"Dengan memasukkan surat berharga kita berharap akan mendorong pendalaman pasar keuangan. Perusahaan melihat ada demand dari bank, mendorong penerbitan surat berharga. Artinya surat berharga di pasar keuangan makin banyak. Loan dulu hanya kredit skrg tambah surat berharga bank. Dulu hanya DPK sekarang kita tambahkan surat berharga diterbitkan oleh bank," paparnya.
Baca Juga: BI: Peluang Mempertahankan Suku Bunga Acuan Masih Ada
Sedangkan melalui pengaturan PLM diharapkan dapat mengatasi risiko likuiditas perbankan mengingat risiko likuiditas ini mampu mengamplifikasi risiko lain menjadi risiko sistemik.

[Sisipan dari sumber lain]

(** X9. What [showStatus] prints for a product initialised with stock N
    and then taken through any history: the remaining stock is N less the
    number of invocations that got a decrement, and the buyer count is that
    number; the two always add up to N. *)
Theorem showStatus_accounts (N : Z) (p : string) (db0 : keyspace) (h : history) :
  showStatus p (run h (initProduct p N db0)).2
  = Report (N - Z.of_nat (length (winners p h (initProduct p N db0))))
           (Z.of_nat (length (winners p h (initProduct p N db0)))).
Proof.
  pose proof (run_product_state p h _ _ _ (initProduct_state p N db0)) as Hst.
  rewrite (showStatus_product_state _ _ _ _ Hst), length_app, length_rev. simpl.
  now rewrite Nat.add_0_r.
Qed.

Lemma lookup_resetProduct_ne (p k : string) (db : keyspace) :
  k <> stockKey p -> k <> buyersKey p -> resetProduct p db !! k = db !! k.
Proof.
  intros Hs Hb. unfold resetProduct, Redis.DEL. simpl.
  now rewrite !lookup_delete_ne by congruence.
Qed.

Lemma lookup_initProduct_ne (p k : string) (N : Z) (db : keyspace) :
  k <> stockKey p -> k <> buyersKey p -> initProduct p N db !! k = db !! k.
Proof.
  intros Hs Hb. unfold initProduct, Redis.SET, Redis.DEL. simpl.
  rewrite lookup_delete_ne by congruence. now rewrite lookup_insert_ne by congruence.
Qed.

(** X10. [resetProduct], on any keyspace, whether the product exists or
    not and whatever its keys hold: afterwards [showStatus] prints "not
    found" and [showBuyers] lists nobody; a second reset changes nothing;
    and no key but the two of the product is touched. *)
Theorem resetProduct_forgets (p : string) (db : keyspace) :
  showStatus p (resetProduct p db) = NotFound
  /\ showBuyers p (resetProduct p db) = inr []
  /\ resetProduct p (resetProduct p db) = resetProduct p db
  /\ forall k, k <> stockKey p -> k <> buyersKey p -> resetProduct p db !! k = db !! k.
Proof.
  destruct (resetProduct_state p db) as [Hs Hb].
  split; [|split; [|split]].
  - unfold showStatus, Redis.GET. now rewrite Hs.
  - unfold showBuyers, Redis.LRANGE. now rewrite Hb.
  - apply map_eq. intros k.
    destruct (decide (k = stockKey p)) as [->|Ns];
      [destruct (resetProduct_state p (resetProduct p db)) as [E _]; now rewrite E, Hs|].
    destruct (decide (k = buyersKey p)) as [->|Nb];
      [destruct (resetProduct_state p (resetProduct p db)) as [_ E]; now rewrite E, Hb|].
    now rewrite lookup_resetProduct_ne.
  - intros k. apply lookup_resetProduct_ne.
Qed.

(** X11. [initProduct], on any keyspace, in the middle of a sale or with
    keys of the wrong kind: afterwards [showStatus] prints stock N and no
    buyer and [showBuyers] lists nobody, so an earlier ledger is gone; an
    init over an init leaves only the later stock; and no key but the two
    of the product is touched. *)
Theorem initProduct_starts_over (p : string) (N M : Z) (db : keyspace) :
  showStatus p (initProduct p N db) = Report N 0
  /\ showBuyers p (initProduct p N db) = inr []
  /\ initProduct p N (initProduct p M db) = initProduct p N db
  /\ forall k, k <> stockKey p -> k <> buyersKey p -> initProduct p N db !! k = db !! k.
Proof.
  pose proof (initProduct_state p N db) as Hst.
  split; [|split; [|split]].
  - now rewrite (showStatus_product_state _ _ _ _ Hst).
  - destruct Hst as (_ & Hl & Hb). now rewrite (showBuyers_ledger p _ Hb), Hl.
  - apply map_eq. intros k.
    destruct (decide (k = stockKey p)) as [->|Ns].
    { destruct (initProduct_state p N (initProduct p M db)) as (E & _).
      destruct Hst as (E' & _). now rewrite E, E'. }
    destruct (decide (k = buyersKey p)) as [->|Nb].
    { unfold initProduct, Redis.SET, Redis.DEL. simpl. now rewrite !lookup_delete_eq. }
    now rewrite !lookup_initProduct_ne.
  - intros k. apply lookup_initProduct_ne.
Qed.

(* ===================================================================== *)
(** ** What a request, and a connection, can do to the store *)
(* ===================================================================== *)

Lemma luaScript_keeps_keys (k1 k2 a k : string) (db : keyspace) :
  is_Some (db !! k) -> is_Some ((luaScript k1 k2 a db).2 !! k).
Proof.
  intros H.
  destruct (luaScript_writes k1 k2 a db) as [E|[(n & E)|(n & l & E)]]; rewrite E.
  - exact H.
  - rewrite lookup_insert. case_decide; [eauto | exact H].
  - rewrite !lookup_insert. repeat case_decide; eauto.
Qed.

Section StoreSafety.

Variable json_Unmarshal : list byte -> option PurchaseRequest.

(** The keyspace after a purchase attempt is the one the script left, when
    the request got that far, and the one before otherwise. *)
Lemma handlePurchaseAttempt_store (payload : list byte) (db : keyspace) :
  (handlePurchaseAttempt json_Unmarshal payload db).2 = db
  \/ exists req,
      json_Unmarshal payload = Some req
      /\ (handlePurchaseAttempt json_Unmarshal payload db).2
         = (tryDecrement (ProductID req) (UserID req) db).2.
Proof.
  unfold handlePurchaseAttempt, EvalSha, tryDecrement.
  destruct (json_Unmarshal payload) as [req|]; [|now left].
  destruct (String.eqb (ProductID req) "" || String.eqb (UserID req) ""); [now left|].
  right. exists req. split; [reflexivity|]. cbv zeta.
  destruct (luaScript _ _ _ db) as [[e|arr] db']; [reflexivity|].
  destruct arr as [|a [|b [|c arr]]]; try reflexivity.
  destruct (a =? 1); reflexivity.
Qed.

Lemma processMessage_store (msgType : byte) (payload : list byte) (db : keyspace) :
  (processMessage json_Unmarshal msgType payload db).2 = db
  \/ exists req,
      json_Unmarshal payload = Some req
      /\ (processMessage json_Unmarshal msgType payload db).2
         = (tryDecrement (ProductID req) (UserID req) db).2.
Proof.
  unfold processMessage.
  destruct (Byte.eqb msgType MSG_ATTEMPT_PURCHASE); [|now left].
  apply handlePurchaseAttempt_store.
Qed.
Module action_type.
(** Modelled from the spec: the kinds and execution kinds of
    [struct action_type] in [game.h] (absent).  [act_other] stands for
    every kind that reaches the [default] branch of [build_objects],
    [exec_function] for the execution kind that calls the literal
    code. *)
Inductive kind_t : Set :=
  | act_normal | act_begin | act_end | act_else | act_exit
  | act_repeat | act_variable | act_code | act_other.
Inductive exec_t : Set := exec_none | exec_function | exec_code.
(** Modelled from the spec: [struct action_type] of [game.h] (absent),
    the library action descriptor. *)
Record t : Set := {
  id : Z;
  parent : Z;
  kind : kind_t;
  exec : exec_t;
  question : bool;
  relative : bool;
  code : string;
  nargs : Z
}.
#[global] Instance kind_eq_dec : EqDecision kind_t.
Proof. solve_decision. Defined.
#[global] Instance exec_eq_dec : EqDecision exec_t.
Proof. solve_decision. Defined.
End action_type.

Module action.
(** Modelled from the spec: [action::self] of [game.h] (absent), the
    target that stands for the current instance; -1 is the selector
    that the runtime's [lookup] resolves to [self]. *)
Definition self : Z := -1.
(** Modelled from the spec: [struct action] of [game.h] (absent). *)
Record t : Set := {
  type : action_type.t;
  relative : bool;
  inv : bool;
  target : Z;
  args : list argument.t
}.
Definition nargs (act : t) : nat := length (args act).
End action.

Module event.
(** Modelled from the spec: [struct event] of [game.h] (absent). *)
Record t : Set := {
  main_id : Z;
  sub_id : Z;
  actions : list action.t
}.
End event.

Module object.
(** Modelled from the spec: [struct object] of [game.h] (absent). *)
Record t : Set := { name : string; events : list event.t }.
End object.

Module script.
(** Modelled from the spec: [struct script] of [game.h] (absent). *)
Record t : Set := { name : string; code : string }.
End script.

Module game.
(** Modelled from the spec: [struct game] of [game.h] (absent), with
    the three arrays the build reads. *)
Record t : Set := {
  actions : list action_type.t;
  scripts : list script.t;
  objects : list object.t
}.
End game.

(** ** Rendering an argument ([operator<<(std::ostream&, const argument&)]) *)

Module Render.
Import Text.

(** The text that replaces one double quote: [dquote + ' dquote ' + dquote]. *)
Definition escaped_quote : string :=
  String dquote ("+'" +:+ String dquote ("'+" +:+ String dquote "")).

Bila dulu bank syariah tak perlu memenuhi GWM Sekunder, kini ketika menjadi PLM, bank syariah dan UUS pun harus memenuhinya. Penyempurnaan dengan fleksibilitas di dalam PLM, membuat dalam kondisi tertentu, surat berharga dalam perhitungan PLM dapat digunakan dalam transaksi repo kepada BI dalam operasi pasar terbuka paling banyak sebesar 2% dari DPK.
Filianingsih meyakini penyempurnaan kedua instrumen ini tak akan membuat bank bergeser dari penyaluran kredit ke pembelian surat berharga.
Sebab, saat ini persentase surat berharga yang dibeli oleh bank hanya sekitar 1% dari total kredit perbankan Rp4.600 triliun di 2017.